New York has only issued 2 Bitcoin Licenses in Almost 2 years

Interestingly, the BitLicense can be used as a gauge of how well New York has succeeded in its bid in to become the Bitcoin Hub of the world.  However, Reuters reports that New York seems to have lost its drive to champion the cause of Bitcoin; at least, based on inferences from the state’s issuance of BitLicenses.

Reuters reports that since 2015 when New York made the rules that would guide the operation of Bitcoin, the city has only issued two (2) BitLicenses. The more worrisome part is that the city has 15 pending BitLicense applications, four firms have withdrawn their applications, and four applications have been denied. One would think that New York would be crawling with firms dealing in virtual currency by now, but it appears that the city doesn’t have the momentum to stay the course of supporting Bitcoin.

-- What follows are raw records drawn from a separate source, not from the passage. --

(** The rectangle never leaves the screen, and no access is outside the buffer or
    the part of it that is written, on screens that are not higher than wide and
    hold it where it starts; the last place is painted. *)
Theorem dvd_stays_on_screen n f :
  fb_wf f -> 250 <= f_width f -> 170 <= f_height f <= f_width f ->
  exists v out, dvd_run (S n) (dvd0 f) = Ok (v, out) /\
    (forall a b, in_box (v_x v) (v_y v) box_w box_h a b ->
      on_screen (v_fb v) a b /\ pixel (v_fb v) a b = le_bytes 4 (u32 (0x800000 + Z.of_nat n))).
Proof.
  intros Hf Hw Hh.
  assert (forall n v, dvd_ok v -> exists v' out, dvd_run (S n) v = Ok (v', out) /\
    (forall a b, in_box (v_x v') (v_y v') box_w box_h a b ->
      on_screen (v_fb v') a b /\ pixel (v_fb v') a b = le_bytes 4 (u32 (v_col v + Z.of_nat n)))) as Hrun.
  - clear n. induction n as [|n IH]; intros v Hv; destruct (dvd_turn_ok v Hv) as (v1&out&E&Hv1&Ec&Hp).
    + exists v1, (out ++ []). cbn [dvd_run]. rewrite E. split; [done|]. intros a b Hab.
      destruct Hp as (_&Ew&Eh&_&Hpx). pose proof (ok_x _ Hv1). pose proof (ok_y _ Hv1). pose proof (ok_col _ Hv).
      unfold in_box in Hab. assert (on_screen (v_fb v1) a b) as Ho by (unfold on_screen; lia).
      split; [done|]. rewrite Hpx by (unfold on_screen in *; lia). rewrite decide_True by done.
      by rewrite Z.add_0_r, u32_small.
    + destruct (IH v1 Hv1) as (v'&out'&E'&Hbox). exists v', (out ++ out').
      change (dvd_run (S (S n)) v) with ('(v, out) ← dvd_turn v; '(v, out') ← dvd_run (S n) v; Ok (v, out ++ out')).
      rewrite E. cbn [mbind res_bind]. rewrite E'. split; [done|].
      rewrite Ec in Hbox. intros a b Hab. destruct (Hbox a b Hab) as [Ho ->]. split; [done|]. f_equal.
      unfold u32. rewrite Zplus_mod_idemp_l. f_equal. lia.
  - destruct (Hrun n (dvd0 f)) as (v&out&E&Hb); [|by exists v, out].
    split; cbn; unfold box_w, box_h; try done; try lia. by right.
Qed.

However, in September, Deloitte said New York was in the third position behind London and Singapore as a fintech destination or hub. Of a truth, the fact that Bitcoin is a digital cryptocurrency that provides privacy in financial transactions has placed it in the black book for financial authorities. However, the fact that Bitcoin has many apparent advantages over fiat currencies makes it hard for financial regulators to dismiss or denounce it altogether. Hence, most financial hubs are choosing to group Bitcoin as a type of FinTech.

Why is New York losing momentum to champion Bitcoin?

One of the reasons behind New York’s lag in creating a Bitcoin hub is the exit of Benjamin Lawsky who headed the DFS last year when the rules were being created. Lawsky’s exit also led to the exodus of some key staffers who were knowledgeable about building regulatory framework for virtual currencies.

Patrick Murck, a lawyer and fellow at Harvard University’s Berkman Klein Center for Internet & Society observes that “by putting the regulations together and having key staff members leaving almost thereafter, they really put the industry behind the eight-ball in terms of competing with traditional service providers.”

The second reason New York has not been able to dominate the FinTech scene with a special emphasis on Bitcoin is that its regulatory process is cumbersome. The application fee costs a whooping $5000 and the documentation is reportedly about 500-pages long. It appears that the process for getting Bitlicenses is designed to ‘extract’ maximum information about users – a move which runs afoul to the founding principles of Bitcoin.